[The task]: Lines from the one containing "exists t i a, pdr_fields" to the end of the entries below must be reproduced exactly, with both end lines kept and no other line added.

====== Supplied data ======

Lemma add_fars_eq r l addrs s c :
  session_objects c !! r = Some s ->
  mapM (fun x => inet_aton (ipv4Address x)) l = Some addrs ->
  add_fars r l c =
    (Ok tt, with_session_objects
       (<[r := with_fars (fars s ++ zip_with rule_of_far l addrs) s]> (session_objects c)) c).
Proof.
  revert addrs s c. induction l as [|x l IH]; intros addrs s c Hr; cbn [mapM add_fars].
  - intros [= <-]. cbn [zip_with]. rewrite app_nil_r.
    rewrite with_session_same by (destruct s; exact Hr). reflexivity.
  - unfold convertIpToInet. cbn [mbind option_bind]. destruct (inet_aton (ipv4Address x)) as [a|];
      [|discriminate]. cbn [mbind option_bind].
    destruct (mapM _ l) as [addrs'|] eqn:Hm; [|discriminate]. intros [= <-].
    cbn [of_option]. rewrite bind_ret_l.
    rewrite (bind_ok _ _ _ _ _ (session_op_eq _ _ _ _ _ _ Hr (create_far_taken s x a))).
    rewrite (IH addrs' (with_fars (fars s ++ [rule_of_far x a]) s)) by
      (try done; apply list_lookup_insert_eq; now apply lookup_lt_Some in Hr).
    rewrite with_session_twice. cbn [fars with_fars zip_with]. now rewrite <- app_assoc.
Qed.

(** The store after the request is read. *)
Definition with_request (s : pfcp_session) (c : component) : component :=
  with_session_objects (session_objects c ++ [s]) c.

Lemma with_request_same s s' c :
  with_session_objects
    (<[length (session_objects c) := s']> (session_objects (with_request s c)))
    (with_request s c) = with_request s' c.
Proof.
  unfold with_request, with_session_objects. cbn. f_equal.
  now rewrite insert_app_r_alt, Nat.sub_diag by lia.
Qed.

Lemma with_request_new s c :
  session_objects (with_request s c) !! length (session_objects c) = Some s.
Proof. cbn. now apply list_lookup_middle. Qed.

Lemma on_srv_bind {A B} (m : comp A) (k : A -> api B) c b r c1 :
  m c = (Ok r, c1) -> bind (on_srv m) k (mk_server c b) = k r (mk_server c1 b).
Proof. intros Hm. unfold bind, on_srv, zoom. cbn [srv]. now rewrite Hm. Qed.

Lemma on_srv_err {A B} (m : comp A) (k : A -> api B) c b e c1 :
  m c = (Err e, c1) -> bind (on_srv m) k (mk_server c b) = (Err e, mk_server c1 b).
Proof. intros Hm. unfold bind, on_srv, zoom. cbn [srv]. now rewrite Hm. Qed.

(** Once the addresses parse, a request is a deployment of the session that it
    asks for, and then the ARP entries. *)
Lemma createSesssion_eq u1 u2 e q s c :
  requested q = Some s ->
  createSesssion u1 u2 e q (mk_server c true) =
    (on_srv (createBPFSession if_nametoindex set_link_ret u1 u2 e (length (session_objects c))) ;;;
     let* programs := on_srv (gets (findSessionPrograms (u32 (u64 (request_seid q))))) in
     on_srv (store_arps programs (arpTable q))) (mk_server (with_request s c) true).
Proof.
  unfold requested. destruct (ue_addresses q) as [ues|] eqn:Hu; [|done].
  destruct (far_addresses q) as [addrs|] eqn:Hf; [|done]. intros [= <-].
  unfold createSesssion. rewrite (bind_ok get _ _ _ _ eq_refl). cbn [srv spSessionManager].
  rewrite (on_srv_bind (modify (fun c => with_session_objects (session_objects c ++
    [new_pfcp_session inhabitant (u64 (request_seid q))]) c)) _ c true tt
    (with_request (new_pfcp_session inhabitant (u64 (request_seid q))) c) eq_refl).
  rewrite (on_srv_bind _ _ _ _ _ _ (add_pdrs_eq _ _ ues _ _ (with_request_new _ c) Hu)).
  rewrite with_request_same.
  rewrite (on_srv_bind _ _ _ _ _ _ (add_fars_eq _ _ addrs _ _ (with_request_new _ c) Hf)).
  rewrite with_request_same. reflexivity.
Qed.

Lemma requested_seid q s : requested q = Some s -> seid s = u64 (request_seid q).
Proof.
  unfold requested. destruct (ue_addresses q), (far_addresses q); try done. now intros [= <-].
Qed.

Lemma requested_ok q s : requested q = Some s -> session_ok s.
Proof.
  unfold requested. destruct (ue_addresses q) as [ues|], (far_addresses q); try done.
  intros [= <-]. unfold session_ok. cbn [pdrs seid]. generalize (request_pdrs q). clear.
  intros l. revert ues. induction l as [|x l IH]; intros [|ue ues]; cbn; constructor; [done|].
  apply IH.
Qed.

Lemma mapM_lookup {A B} (f : A -> option B) l k i a :
  mapM f l = Some k -> l !! i = Some a -> exists b, k !! i = Some b /\ f a = Some b.
Proof.
  intros Hm Hi. apply mapM_Some_1 in Hm.
  destruct (Forall2_lookup_l _ _ _ _ _ Hm Hi) as (b & Hb & Hf). eauto.
Qed.

Lemma zip_with_in {A B C} (f : A -> B -> C) l k z :
  In z (zip_with f l k) -> exists i a b, l !! i = Some a /\ k !! i = Some b /\ z = f a b.
Proof.
  intros Hz. apply in_lookup in Hz as [i Hi]. apply lookup_zip_with_Some in Hi as (a & b & -> & ? & ?).
  eauto 10.
Qed.

Lemma precedence_of_rule seid x ue :
  precedence_of 0 (rule_of_pdr seid x ue) = u32 (api_precedence x).
Proof. reflexivity. Qed.

(** The rule that comes first is the chosen one. *)
Lemma chosen_highest q i k x y ue s p :
  chosen q i k x y -> requested q = Some s -> inet_aton (ueIPAddress x) = Some ue ->
  highest s p -> p = rule_of_pdr (seid s) x ue.
Proof.
  intros [Hx Hfirst _ _ _] Hreq Hue [Hin Hle]. pose proof (requested_seid q s Hreq) as Hs.
  rewrite Hs. unfold requested in Hreq. destruct (ue_addresses q) as [ues|] eqn:Hu; [|done].
  destruct (far_addresses q) as [addrs|]; [|done]. injection Hreq as <-. cbn [pdrs] in *.
  apply zip_with_in in Hin as (j & z & b & Hz & Hb & ->).
  destruct (mapM_lookup _ _ _ _ _ Hu Hx) as (ue' & Hue' & He). rewrite Hue in He.
  injection He as <-.
  destruct (decide (j = i)) as [->|Hne]; [congruence|]. exfalso.
  pose proof (Hfirst j z Hz Hne) as Hlt.
  assert (In (rule_of_pdr (u64 (request_seid q)) x ue)
    (zip_with (rule_of_pdr (u64 (request_seid q))) (request_pdrs q) ues)) as Hinx.
  { apply in_lookup. exists i. rewrite lookup_zip_with, Hx, Hue'. done. }
  specialize (Hle _ Hinx). rewrite !precedence_of_rule in Hle. lia.
Qed.

Lemma find_lookup {A} (p : A -> bool) l k a :
  l !! k = Some a -> p a = true -> (forall j b, l !! j = Some b -> (j < k)%nat -> p b = false) ->
  find p l = Some a.
Proof.
  revert k. induction l as [|x l IH]; intros [|k]; cbn; [done..| |].
  - intros [= ->] ->. done.
  - intros Hk Hp Hb. rewrite (Hb 0%nat x eq_refl) by lia. apply (IH k Hk Hp).
    intros j b Hj Hlt. apply (Hb (S j) b Hj). lia.
Qed.

(** Its FAR is the one it names. *)
Lemma chosen_get_far q i k x y ue addr s :
  chosen q i k x y -> requested q = Some s -> inet_aton (ipv4Address y) = Some addr ->
  pdr_far (rule_of_pdr (seid s) x ue) s = Some (rule_of_far y addr).
Proof.
  intros [_ _ Hy Hid Hbef] Hreq Haddr.
  unfold pdr_far. change (get_ie (T := far_id_t) (rule_of_pdr (seid s) x ue)) with
    (Some (mk_far_id_t (u32 (api_pdr_farId x)))). cbn [PfcpTypes.far_id].
  unfold requested in Hreq. destruct (ue_addresses q) as [ues|]; [|done].
  destruct (far_addresses q) as [addrs|] eqn:Hf; [|done]. injection Hreq as <-.
  unfold get_far. cbn [fars]. destruct (mapM_lookup _ _ _ _ _ Hf Hy) as (a & Ha & He).
  rewrite Haddr in He. injection He as <-.
  apply (find_lookup _ _ k).
  - rewrite lookup_zip_with, Hy, Ha. done.
  - unfold has_far_id. cbn. now apply Z.eqb_eq.
  - intros j b Hj Hlt. apply lookup_zip_with_Some in Hj as (z & ? & -> & Hz & _).
    unfold has_far_id. cbn. apply Z.eqb_neq. exact (Hbef j z Hz Hlt).
Qed.

Lemma store_arps_eq key p l a o c :
  far_objects c !! p = Some o -> arp_stored l (mpArpTableMap o) = Some a ->
  exists c' o', store_arps (Some (key, p)) l c = (Ok 200, c') /\ same_but_arp c c' /\
    far_objects c' !! p = Some o' /\ mpArpTableMap o' = a.
Proof.
  revert o c. induction l as [|[ip mac] l IH]; intros o c Ho; cbn [arp_stored store_arps].
  { intros [= <-]. exists c, o. done. }
  destruct (inet_aton ip) as [ip'|]; [|done]. destruct (ether_aton mac) as [mac'|]; [|done].
  destruct (bpf_map_update_elem (mpArpTableMap o) ip' mac' BPF_ANY) as [m r] eqn:Hu.
  destruct (Z.eqb_spec r 0) as [->|]; [|done]. intros Hl.
  cbn [of_option]. rewrite bind_ret_l. unfold store_arp.
  set (o1 := mk_far_program (mId o) (far_life o) (far_progs o) (far_fd o) (mpFARMap o)
               (mpEgressInterfaceMap o) m).
  assert (on_arp (BPFMap_update ip' mac' BPF_ANY) o = (Ok 0, o1)) as Hs
    by exact (zoom_eq _ _ _ o _ _ (BPFMap_update_ok _ _ _ _ _ Hu)).
  pose proof (on_far_object_eq p _ c o _ _ Ho Hs) as Hw.
  set (c1 := with_far_objects _ _ c) in *. pose proof (on_arp_same _ _ _ _ _ Hw) as Hc1.
  assert (far_objects c1 !! p = Some o1) as Ho1
    by (apply list_lookup_insert_eq; now apply lookup_lt_Some in Ho).
  destruct (IH o1 c1 Ho1 Hl) as (c' & o' & Hr & Hsame & Ho' & Ha).
  exists c', o'. split; [|split; [etrans; eassumption|done]].
  erewrite bind_ok by (erewrite bind_ok by exact Hw; reflexivity). exact Hr.
Qed.

(** The key and the FAR of the chosen rules, as the data plane has them. *)
Definition request_key (x : api_pdr) (ue : Z) : next_rule_prog_index_key :=
  mk_key (htonl (u32 (api_teid x))) (sMapInterface (sourceInterface x)) ue.

Definition request_far (y : api_far) (addr : Z) : pfcp_far_t_ :=
  mk_far (u32 (farId y)) (mk_apply_action 0 0 0 0 1 0)
    (mk_fwd (sMapInterface (destinationInterface y))
       (mk_ohc (sMapOuterHeader (outerHeaderCreationDescription y)) 0 addr
          (u16 (portNumber y)))).

Lemma rule_fields seid x ue :
  exists t i a, pdr_fields (rule_of_pdr seid x ue) = Some (t, i, a) /\
    mk_key (fteid_teid t) (source_interface_interface_value i) (ue_ip_address_ipv4_address a) =
      request_key x ue.
Proof.
  do 3 eexists. split; [reflexivity|]. cbn. unfold request_key. f_equal.
  - apply u32_id. apply bytes_htonl_range.
  - now destruct (sMapInterface_range (sourceInterface x)) as [-> | ->].
Qed.

Lemma far_record_rule y addr : far_record (rule_of_far y addr) = request_far y addr.
Proof.
  unfold far_record, request_far. cbn. f_equal. f_equal.
  - now destruct (sMapInterface_range (destinationInterface y)) as [-> | ->].
  - f_equal. unfold sMapOuterHeader. now repeat case_match.
Qed.

Hypothesis unlinks : forall i, set_link_ret i (-1) = 0.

======

[Exercise solution]:
  exists t i a, pdr_fields (rule_of_pdr seid x ue) = Some (t, i, a) /\
    mk_key (fteid_teid t) (source_interface_interface_value i) (ue_ip_address_ipv4_address a) =
      request_key x ue.
Proof.
  do 3 eexists. split; [reflexivity|]. cbn. unfold request_key. f_equal.
  - apply u32_id. apply bytes_htonl_range.
  - now destruct (sMapInterface_range (sourceInterface x)) as [-> | ->].
Qed.

Lemma far_record_rule y addr : far_record (rule_of_far y addr) = request_far y addr.
Proof.
  unfold far_record, request_far. cbn. f_equal. f_equal.
  - now destruct (sMapInterface_range (destinationInterface y)) as [-> | ->].
  - f_equal. unfold sMapOuterHeader. now repeat case_match.
Qed.

Hypothesis unlinks : forall i, set_link_ret i (-1) = 0.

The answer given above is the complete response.